Thursday, August 29, 2013

As Summer Winds Down

Cardinal Flower:  Canon 5D MK III-Canon 70-200mm f2.8  IS II-ISO 100, 1/60 sec. f 11
August, the cardinal flower is in bloom, the grain fields are harvested, with only the corn yet remaining.  Fall is just around the corner. As August nears its' end the fawns still have spots. I have not yet seen a buck that has shed his velvet, although most if not all of the bull elk have already done so, and the bugling is starting.

Fawns Still Have Spots: Canon 5D MK III-Canon 70-200mm f2.8  IS II-ISO 400, 1/320 sec. f5.6
Whitetail bucks are also showing the first signs of the approaching rut.  Surprisingly this young three point and a spike have been lip-curling frequently, but I have not yet filmed a rack buck doing so this year.

Lip-Curl:  Canon 5D MK III-Canon 300mm f2.8 L IS-ISO 200, 1/500 sec. f 5.0
So far the rack bucks are still feeding in the same spots I have seen them all summer, but sightings are not nearly as consistent now and soon most of the younger bucks that have not yet dispersed from the family groups will do so.  

Unusual 9-Point: Panasonic GH3-Canon 500mm f 4.0 L -ISO 400, 1/80 sec f ?

During early and mid-summer the bucks are attracted to farmer's grain fields and for a time after it is cut they continue to graze in the stubble.  If grasses such as clover and alfalfa are planted in the stubble they may continue to graze on this indefinitely, but in other cases they will likely move on to more desirable food sources.  They may be difficult to see in the fields after the acorns fall in a year with a substantial mast crop.

Wild Turkeys are also seen in the meadows from time to time as they feed on weed seeds and insects. In this case I pressed my old Canon FD 85-300 f4.5 lens into service.  It is mounted to the GH3 with a Novoflex adapter.  I used this lens extensively for a short period on the GH2 and GH3, but I liked the auto-focus on the 100-300mm Lumix for mid-range general purpose work and it could not compete with the 500mm F4 for extreme long range work, so it spent all of the summer on the shelf until I decided to use it one evening last week to re-evaluate my impression of it.  Bottom line is it is OK, but I don't think I am going to be using it a lot.

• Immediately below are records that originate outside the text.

(* ===== verification/Hangman.v ===== *)
(** * Hangman ([WordGuessingGUI], games_gui.py 224-347)

    The page keeps the [secret_word], the list [guessed_letters], the
    [attempts] left, a dictionary [letter_buttons] from 'a'..'z' to the 26
    letter buttons, the masked word shown in [word_display] and a status
    label.  [start_game] reloads the word list through
    [load_hangman_words], enters a fatal state on the sentinel
    [["error"]], and otherwise picks a word with [random.choice], resets
    the guesses and the six attempts, enables the letters and calls
    [update_display].  [check_letter] disables the letter's button,
    records a new letter, spends an attempt when the letter is not in the
    word, and calls [update_display], which shows the masked word and
    declares a win (no underscore left) or a loss (no attempt left).

    A button is its enabled flag.  [random.choice(words)] is
    [random_choice words k] for a draw [k]; it raises [IndexError] on an
    empty list.  The status label's colour is not modelled. *)

From stdpp Require Import base list gmap strings.
From Stdlib Require Import Ascii String ZArith Lia.
From S2P Require Import Prelude PyStr Loaders.

Local Open Scope Z_scope.
Local Open Scope py_scope.

Module Hangman.

(** [chr(ord('a') + i) for i in range(26)] *)
Definition letters : list ascii := (fun i => ascii_of_nat (97 + i)) <$> seq 0 26.

Inductive status_text : Type :=
  | AttemptsLeft (n : Z)      (** "Attempts left: {attempts}" *)
  | FatalError                (** "FATAL ERROR: Could not load word list." *)
  | Congrats                  (** "CONGRATULATIONS! You guessed the word!" *)
  | GameOver (w : string).    (** "GAME OVER! The word was: {secret_word}" *)

Record state : Type := mkState {
  secret_word : string;
  guessed_letters : list ascii;
  attempts : Z;
  letter_buttons : gmap ascii bool;
  word_display : string;
  status_label : status_text
}.

(** [create_letter_buttons]: 26 enabled buttons. *)
Definition create_letter_buttons : gmap ascii bool :=
  list_to_map ((fun l => (l, true)) <$> letters).

Definition disable_all_letters (s : state) : state :=
  {| s with letter_buttons := (fun _ => false) <$> letter_buttons s |}.

(** [get_masked_word]: each letter followed by a space, underscores for
    the letters not guessed, then [.strip()]. *)
Definition mask_letter (guessed : list ascii) (c : ascii) : list ascii :=
  if bool_decide (c ∈ guessed) then [c; " "%char] else ["_"%char; " "%char].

Distant Gobbler Flock: Panasonic GH3-Canon FD 85-300 f  4.5 -ISO 200, 1/60 sec f ?

The GH3 and the 500mm deliver respectable results at unbelievable ranges, but there is still nothing quite like having the bird in close, but that requires either a lot of luck or a lot of hard work and patience as they are very shy.

Mature Gobbler:  Canon 5D MK III-Canon 300mm f2.8 L  IS -ISO 640, 1/400 sec. f 7.1
One could reasonable ask why I used ISO 640 in good light, but the situation developed quickly and I forgot to check the ISO.  The good news is that 640 looks very good on the MK III and does not diminish the quality.

Originally published at Pennsylvania Wildlife Photographer by Willard Hill.


Ruth Hiebert said...

Beautiful images. I love seeing your pictures of wildlife since this a subject I don't get to capture much.

Linda G. said...

Nice picture of the male gobbler!

Lindsjö taxar said...

Lovely Pictures, the gobbler looks great, pity we dont have them in our nature.